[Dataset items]
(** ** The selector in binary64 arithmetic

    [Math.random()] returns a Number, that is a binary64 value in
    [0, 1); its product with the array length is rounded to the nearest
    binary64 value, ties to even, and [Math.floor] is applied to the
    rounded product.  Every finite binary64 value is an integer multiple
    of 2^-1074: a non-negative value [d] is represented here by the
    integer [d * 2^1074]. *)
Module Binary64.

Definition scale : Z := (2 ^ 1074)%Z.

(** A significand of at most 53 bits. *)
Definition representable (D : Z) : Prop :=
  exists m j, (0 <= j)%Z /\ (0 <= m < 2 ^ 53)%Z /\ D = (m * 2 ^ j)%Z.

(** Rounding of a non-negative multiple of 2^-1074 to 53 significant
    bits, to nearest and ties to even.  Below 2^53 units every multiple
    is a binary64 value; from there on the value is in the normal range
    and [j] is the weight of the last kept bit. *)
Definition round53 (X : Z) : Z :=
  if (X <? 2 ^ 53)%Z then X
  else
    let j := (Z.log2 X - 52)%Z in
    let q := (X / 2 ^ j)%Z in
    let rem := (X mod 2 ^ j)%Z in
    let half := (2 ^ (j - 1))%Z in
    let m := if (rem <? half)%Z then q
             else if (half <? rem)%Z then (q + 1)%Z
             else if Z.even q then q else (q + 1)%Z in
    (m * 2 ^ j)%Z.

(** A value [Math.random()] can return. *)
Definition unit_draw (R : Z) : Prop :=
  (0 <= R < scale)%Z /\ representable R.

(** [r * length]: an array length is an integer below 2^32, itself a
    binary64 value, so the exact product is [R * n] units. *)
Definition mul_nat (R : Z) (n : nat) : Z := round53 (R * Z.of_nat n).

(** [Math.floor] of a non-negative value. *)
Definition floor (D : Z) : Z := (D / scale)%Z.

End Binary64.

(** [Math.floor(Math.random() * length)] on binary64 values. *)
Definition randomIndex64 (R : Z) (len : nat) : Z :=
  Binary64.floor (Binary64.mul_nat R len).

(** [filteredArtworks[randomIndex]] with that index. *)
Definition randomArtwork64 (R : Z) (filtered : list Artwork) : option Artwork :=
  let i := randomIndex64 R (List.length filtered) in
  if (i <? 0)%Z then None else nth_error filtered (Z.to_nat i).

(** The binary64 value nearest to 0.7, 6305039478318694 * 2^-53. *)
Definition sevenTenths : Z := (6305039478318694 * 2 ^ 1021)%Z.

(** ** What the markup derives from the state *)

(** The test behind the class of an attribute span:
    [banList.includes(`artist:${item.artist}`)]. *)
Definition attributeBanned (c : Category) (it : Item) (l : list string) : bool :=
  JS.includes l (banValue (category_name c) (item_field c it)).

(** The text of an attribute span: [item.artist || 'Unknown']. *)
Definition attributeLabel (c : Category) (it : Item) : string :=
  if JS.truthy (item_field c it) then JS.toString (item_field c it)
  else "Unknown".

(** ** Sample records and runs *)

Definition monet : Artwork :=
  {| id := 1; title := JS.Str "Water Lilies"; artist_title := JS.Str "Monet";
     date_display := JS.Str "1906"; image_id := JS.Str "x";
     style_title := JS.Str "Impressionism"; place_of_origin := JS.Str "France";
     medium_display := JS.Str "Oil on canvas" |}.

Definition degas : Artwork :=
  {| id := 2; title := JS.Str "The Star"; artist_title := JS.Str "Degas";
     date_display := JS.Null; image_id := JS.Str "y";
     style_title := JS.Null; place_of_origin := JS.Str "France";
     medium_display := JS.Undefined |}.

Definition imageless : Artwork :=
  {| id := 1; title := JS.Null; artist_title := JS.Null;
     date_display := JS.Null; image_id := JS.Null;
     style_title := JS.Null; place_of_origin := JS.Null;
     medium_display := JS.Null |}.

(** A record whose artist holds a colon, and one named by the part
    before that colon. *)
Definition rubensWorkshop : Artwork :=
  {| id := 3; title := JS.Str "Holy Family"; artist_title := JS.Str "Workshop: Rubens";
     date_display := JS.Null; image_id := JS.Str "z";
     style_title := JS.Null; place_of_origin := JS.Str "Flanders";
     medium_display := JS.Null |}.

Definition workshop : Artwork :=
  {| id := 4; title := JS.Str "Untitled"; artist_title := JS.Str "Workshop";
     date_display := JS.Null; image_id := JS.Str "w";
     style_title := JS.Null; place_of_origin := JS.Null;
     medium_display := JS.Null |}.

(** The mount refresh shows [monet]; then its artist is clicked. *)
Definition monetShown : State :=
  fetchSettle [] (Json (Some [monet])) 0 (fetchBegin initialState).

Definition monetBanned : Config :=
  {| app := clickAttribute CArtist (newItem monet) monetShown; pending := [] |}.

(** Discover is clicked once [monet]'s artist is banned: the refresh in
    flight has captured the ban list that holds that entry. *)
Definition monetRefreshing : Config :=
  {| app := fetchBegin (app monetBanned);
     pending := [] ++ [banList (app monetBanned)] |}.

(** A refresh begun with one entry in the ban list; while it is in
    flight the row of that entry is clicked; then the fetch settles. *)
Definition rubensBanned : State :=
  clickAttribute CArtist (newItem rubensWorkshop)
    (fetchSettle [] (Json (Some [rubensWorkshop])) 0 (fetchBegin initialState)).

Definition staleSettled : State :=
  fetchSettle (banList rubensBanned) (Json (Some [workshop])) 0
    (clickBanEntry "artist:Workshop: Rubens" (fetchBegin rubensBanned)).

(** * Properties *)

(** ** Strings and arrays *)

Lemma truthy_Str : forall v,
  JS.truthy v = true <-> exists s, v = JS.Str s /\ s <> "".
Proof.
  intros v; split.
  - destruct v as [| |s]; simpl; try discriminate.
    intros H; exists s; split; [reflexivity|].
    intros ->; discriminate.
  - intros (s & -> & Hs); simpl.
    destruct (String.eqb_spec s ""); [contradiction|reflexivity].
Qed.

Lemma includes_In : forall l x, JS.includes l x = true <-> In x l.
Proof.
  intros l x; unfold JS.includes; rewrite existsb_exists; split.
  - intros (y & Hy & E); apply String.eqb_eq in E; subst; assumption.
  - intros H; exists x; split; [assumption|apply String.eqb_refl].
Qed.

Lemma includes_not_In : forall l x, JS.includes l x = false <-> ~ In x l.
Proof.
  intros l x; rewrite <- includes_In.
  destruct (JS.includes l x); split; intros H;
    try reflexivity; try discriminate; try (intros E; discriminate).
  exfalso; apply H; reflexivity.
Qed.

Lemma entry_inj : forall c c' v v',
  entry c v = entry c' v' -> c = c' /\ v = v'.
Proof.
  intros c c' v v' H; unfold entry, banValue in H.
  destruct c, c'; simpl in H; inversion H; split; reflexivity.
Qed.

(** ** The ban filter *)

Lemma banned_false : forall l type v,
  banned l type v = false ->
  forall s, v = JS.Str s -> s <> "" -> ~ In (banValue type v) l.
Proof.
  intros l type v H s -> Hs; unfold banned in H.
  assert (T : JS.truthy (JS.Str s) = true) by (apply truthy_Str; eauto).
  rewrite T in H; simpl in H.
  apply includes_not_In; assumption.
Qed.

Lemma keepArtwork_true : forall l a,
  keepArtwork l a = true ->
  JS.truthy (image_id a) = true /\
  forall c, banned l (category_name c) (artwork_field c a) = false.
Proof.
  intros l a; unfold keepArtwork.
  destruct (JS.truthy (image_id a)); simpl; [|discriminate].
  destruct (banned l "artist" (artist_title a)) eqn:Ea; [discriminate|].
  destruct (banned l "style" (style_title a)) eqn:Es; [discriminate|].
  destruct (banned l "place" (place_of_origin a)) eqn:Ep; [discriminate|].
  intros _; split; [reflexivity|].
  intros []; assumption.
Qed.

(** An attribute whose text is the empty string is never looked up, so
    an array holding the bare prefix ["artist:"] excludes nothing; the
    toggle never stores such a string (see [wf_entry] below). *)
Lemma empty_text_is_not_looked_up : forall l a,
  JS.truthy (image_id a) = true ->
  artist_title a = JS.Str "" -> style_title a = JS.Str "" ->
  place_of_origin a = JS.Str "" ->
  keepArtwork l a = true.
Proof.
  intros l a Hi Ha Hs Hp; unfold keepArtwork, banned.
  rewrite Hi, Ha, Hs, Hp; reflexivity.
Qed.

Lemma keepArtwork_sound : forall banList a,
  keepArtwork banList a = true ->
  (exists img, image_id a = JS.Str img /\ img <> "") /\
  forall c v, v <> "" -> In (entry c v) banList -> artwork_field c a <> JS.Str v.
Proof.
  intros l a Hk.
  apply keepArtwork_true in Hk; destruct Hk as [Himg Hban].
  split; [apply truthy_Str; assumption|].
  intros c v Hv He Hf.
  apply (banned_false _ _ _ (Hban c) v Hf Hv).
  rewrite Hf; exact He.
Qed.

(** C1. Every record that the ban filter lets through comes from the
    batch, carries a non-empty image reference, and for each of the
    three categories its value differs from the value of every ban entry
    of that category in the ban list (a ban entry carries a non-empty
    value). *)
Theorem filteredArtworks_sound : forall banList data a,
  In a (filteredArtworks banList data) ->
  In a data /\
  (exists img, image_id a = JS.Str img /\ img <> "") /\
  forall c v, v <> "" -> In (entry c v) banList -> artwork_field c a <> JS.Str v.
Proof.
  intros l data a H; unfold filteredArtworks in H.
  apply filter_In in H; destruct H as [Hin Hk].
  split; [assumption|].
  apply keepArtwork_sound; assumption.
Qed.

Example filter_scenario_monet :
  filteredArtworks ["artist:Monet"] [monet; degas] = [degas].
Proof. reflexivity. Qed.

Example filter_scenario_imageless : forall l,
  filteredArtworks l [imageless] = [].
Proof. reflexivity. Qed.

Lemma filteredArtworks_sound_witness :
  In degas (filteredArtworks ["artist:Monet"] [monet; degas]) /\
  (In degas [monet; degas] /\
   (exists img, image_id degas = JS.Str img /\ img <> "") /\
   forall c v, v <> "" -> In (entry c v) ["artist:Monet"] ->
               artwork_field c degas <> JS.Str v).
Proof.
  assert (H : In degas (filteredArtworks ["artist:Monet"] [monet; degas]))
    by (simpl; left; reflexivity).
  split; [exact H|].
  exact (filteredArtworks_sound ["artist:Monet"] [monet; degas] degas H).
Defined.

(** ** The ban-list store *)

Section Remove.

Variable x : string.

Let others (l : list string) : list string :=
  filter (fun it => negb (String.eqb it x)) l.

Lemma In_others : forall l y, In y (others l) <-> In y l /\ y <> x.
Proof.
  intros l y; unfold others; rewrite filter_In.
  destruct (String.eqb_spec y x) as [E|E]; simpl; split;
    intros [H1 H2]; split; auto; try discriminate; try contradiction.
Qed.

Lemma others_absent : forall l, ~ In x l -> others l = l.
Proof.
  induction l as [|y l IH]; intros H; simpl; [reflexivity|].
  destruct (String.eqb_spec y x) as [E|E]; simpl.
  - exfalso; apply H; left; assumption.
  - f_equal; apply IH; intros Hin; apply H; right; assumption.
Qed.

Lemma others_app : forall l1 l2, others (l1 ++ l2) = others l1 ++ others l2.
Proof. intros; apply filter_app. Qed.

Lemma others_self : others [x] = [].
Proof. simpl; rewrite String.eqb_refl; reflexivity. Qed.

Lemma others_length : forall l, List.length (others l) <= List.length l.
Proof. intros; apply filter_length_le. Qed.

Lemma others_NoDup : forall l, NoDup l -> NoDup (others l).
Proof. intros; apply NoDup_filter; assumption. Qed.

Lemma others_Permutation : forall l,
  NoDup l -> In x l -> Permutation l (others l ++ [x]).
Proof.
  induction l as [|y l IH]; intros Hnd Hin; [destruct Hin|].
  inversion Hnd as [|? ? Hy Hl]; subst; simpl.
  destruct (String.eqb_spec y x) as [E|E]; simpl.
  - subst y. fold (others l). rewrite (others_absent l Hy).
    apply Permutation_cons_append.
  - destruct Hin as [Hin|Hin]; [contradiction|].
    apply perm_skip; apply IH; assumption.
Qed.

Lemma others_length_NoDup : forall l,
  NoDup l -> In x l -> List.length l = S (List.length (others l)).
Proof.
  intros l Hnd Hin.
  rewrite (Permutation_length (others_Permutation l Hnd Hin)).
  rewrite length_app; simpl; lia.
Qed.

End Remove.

## Exercise instructions:
Copy from the entries above each line in which the string "rounded" can be found.

## Reply:
    [0, 1); its product with the array length is rounded to the nearest
    rounded product.  Every finite binary64 value is an integer multiple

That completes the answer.